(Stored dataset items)
————
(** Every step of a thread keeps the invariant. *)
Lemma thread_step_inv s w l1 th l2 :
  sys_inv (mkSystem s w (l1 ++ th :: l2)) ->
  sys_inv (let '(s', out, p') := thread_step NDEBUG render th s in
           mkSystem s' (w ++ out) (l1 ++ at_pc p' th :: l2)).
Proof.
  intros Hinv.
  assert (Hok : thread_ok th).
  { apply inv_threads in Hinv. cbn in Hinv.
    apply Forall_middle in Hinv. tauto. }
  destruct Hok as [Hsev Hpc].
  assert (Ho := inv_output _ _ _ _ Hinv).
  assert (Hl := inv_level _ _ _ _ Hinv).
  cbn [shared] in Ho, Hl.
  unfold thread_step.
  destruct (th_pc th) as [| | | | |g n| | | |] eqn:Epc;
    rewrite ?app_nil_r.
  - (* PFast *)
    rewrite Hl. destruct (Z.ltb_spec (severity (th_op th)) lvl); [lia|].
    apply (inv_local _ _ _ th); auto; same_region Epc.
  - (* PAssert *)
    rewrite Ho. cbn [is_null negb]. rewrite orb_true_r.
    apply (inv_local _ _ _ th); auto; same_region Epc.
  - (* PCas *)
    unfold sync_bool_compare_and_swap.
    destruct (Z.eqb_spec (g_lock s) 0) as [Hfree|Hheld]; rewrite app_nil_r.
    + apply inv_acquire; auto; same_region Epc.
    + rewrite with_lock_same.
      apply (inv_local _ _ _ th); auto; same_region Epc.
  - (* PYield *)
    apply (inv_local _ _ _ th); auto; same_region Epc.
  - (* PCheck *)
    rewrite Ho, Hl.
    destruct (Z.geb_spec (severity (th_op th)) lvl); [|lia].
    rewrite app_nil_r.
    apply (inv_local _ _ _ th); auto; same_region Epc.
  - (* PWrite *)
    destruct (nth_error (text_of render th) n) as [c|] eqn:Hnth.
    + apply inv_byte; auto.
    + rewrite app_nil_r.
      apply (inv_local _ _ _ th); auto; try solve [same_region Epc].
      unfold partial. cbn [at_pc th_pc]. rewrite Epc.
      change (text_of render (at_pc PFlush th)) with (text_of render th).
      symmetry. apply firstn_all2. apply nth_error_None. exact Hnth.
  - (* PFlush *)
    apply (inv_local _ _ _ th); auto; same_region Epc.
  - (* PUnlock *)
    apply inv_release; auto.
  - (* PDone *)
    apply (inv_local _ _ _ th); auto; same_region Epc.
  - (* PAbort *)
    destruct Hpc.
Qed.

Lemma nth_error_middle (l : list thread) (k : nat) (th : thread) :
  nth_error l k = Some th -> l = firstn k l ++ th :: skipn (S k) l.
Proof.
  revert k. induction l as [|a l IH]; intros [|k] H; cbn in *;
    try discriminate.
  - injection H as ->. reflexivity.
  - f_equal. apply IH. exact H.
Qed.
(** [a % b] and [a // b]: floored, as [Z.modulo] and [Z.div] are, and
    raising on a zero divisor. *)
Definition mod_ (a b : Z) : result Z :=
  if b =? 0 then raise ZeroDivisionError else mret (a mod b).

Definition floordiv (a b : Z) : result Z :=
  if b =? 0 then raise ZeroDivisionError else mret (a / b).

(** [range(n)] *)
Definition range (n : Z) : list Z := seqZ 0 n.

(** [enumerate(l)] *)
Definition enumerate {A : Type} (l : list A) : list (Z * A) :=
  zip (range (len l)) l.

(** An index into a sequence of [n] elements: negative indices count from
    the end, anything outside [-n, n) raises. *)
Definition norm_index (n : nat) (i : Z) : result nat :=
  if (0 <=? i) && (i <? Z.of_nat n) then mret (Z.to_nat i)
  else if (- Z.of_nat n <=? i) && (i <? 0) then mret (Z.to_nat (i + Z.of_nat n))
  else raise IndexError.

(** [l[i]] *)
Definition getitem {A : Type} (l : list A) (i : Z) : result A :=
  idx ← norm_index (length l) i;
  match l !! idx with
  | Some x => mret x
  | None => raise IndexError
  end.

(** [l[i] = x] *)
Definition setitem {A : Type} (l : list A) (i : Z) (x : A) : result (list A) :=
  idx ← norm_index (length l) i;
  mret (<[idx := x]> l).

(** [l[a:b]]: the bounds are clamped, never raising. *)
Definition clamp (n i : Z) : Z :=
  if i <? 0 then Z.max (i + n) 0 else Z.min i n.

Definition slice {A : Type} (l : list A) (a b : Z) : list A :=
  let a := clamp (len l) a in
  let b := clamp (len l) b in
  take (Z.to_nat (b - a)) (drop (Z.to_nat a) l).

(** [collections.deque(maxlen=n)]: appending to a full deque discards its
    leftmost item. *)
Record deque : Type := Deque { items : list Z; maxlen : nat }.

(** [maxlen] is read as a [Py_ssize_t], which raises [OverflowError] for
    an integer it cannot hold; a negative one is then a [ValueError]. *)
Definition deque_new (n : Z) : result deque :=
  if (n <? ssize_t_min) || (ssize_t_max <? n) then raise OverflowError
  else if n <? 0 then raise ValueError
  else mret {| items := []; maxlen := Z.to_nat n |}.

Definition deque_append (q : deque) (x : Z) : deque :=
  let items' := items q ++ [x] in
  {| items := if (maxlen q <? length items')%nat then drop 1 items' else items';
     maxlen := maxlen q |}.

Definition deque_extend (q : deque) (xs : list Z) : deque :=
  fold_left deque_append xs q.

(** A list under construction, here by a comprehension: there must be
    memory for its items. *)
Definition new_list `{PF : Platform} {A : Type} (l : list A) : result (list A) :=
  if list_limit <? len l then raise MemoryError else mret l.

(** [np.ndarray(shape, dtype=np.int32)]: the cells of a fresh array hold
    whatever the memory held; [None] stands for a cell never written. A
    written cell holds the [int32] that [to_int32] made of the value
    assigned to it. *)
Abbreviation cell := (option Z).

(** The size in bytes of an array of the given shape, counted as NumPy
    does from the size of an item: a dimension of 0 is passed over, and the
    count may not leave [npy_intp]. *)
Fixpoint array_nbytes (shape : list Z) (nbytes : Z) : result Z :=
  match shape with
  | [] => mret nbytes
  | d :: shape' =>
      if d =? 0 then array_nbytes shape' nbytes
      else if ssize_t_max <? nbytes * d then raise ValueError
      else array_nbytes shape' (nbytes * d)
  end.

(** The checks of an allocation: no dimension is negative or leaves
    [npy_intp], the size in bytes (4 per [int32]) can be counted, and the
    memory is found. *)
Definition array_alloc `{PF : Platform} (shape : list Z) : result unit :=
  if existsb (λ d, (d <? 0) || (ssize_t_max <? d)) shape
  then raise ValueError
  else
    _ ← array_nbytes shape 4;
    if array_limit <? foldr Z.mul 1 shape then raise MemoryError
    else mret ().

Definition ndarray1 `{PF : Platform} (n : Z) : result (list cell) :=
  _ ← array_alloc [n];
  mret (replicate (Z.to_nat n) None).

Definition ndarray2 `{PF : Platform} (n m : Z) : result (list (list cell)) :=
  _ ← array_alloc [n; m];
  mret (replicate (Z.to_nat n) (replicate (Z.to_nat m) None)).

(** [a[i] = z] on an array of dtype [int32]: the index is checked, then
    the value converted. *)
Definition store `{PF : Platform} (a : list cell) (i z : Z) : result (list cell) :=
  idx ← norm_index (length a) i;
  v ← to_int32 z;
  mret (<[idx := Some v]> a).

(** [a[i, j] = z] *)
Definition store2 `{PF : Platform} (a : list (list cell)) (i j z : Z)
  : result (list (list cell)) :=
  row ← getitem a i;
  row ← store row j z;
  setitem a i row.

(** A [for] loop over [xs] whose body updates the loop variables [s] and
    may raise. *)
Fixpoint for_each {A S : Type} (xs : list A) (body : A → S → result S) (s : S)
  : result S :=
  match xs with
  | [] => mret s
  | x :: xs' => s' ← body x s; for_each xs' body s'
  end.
————
_What you have to do_:
If a line in the records above has the word "IndexError", copy it out.

_Answer section_:
  else raise IndexError.
  | None => raise IndexError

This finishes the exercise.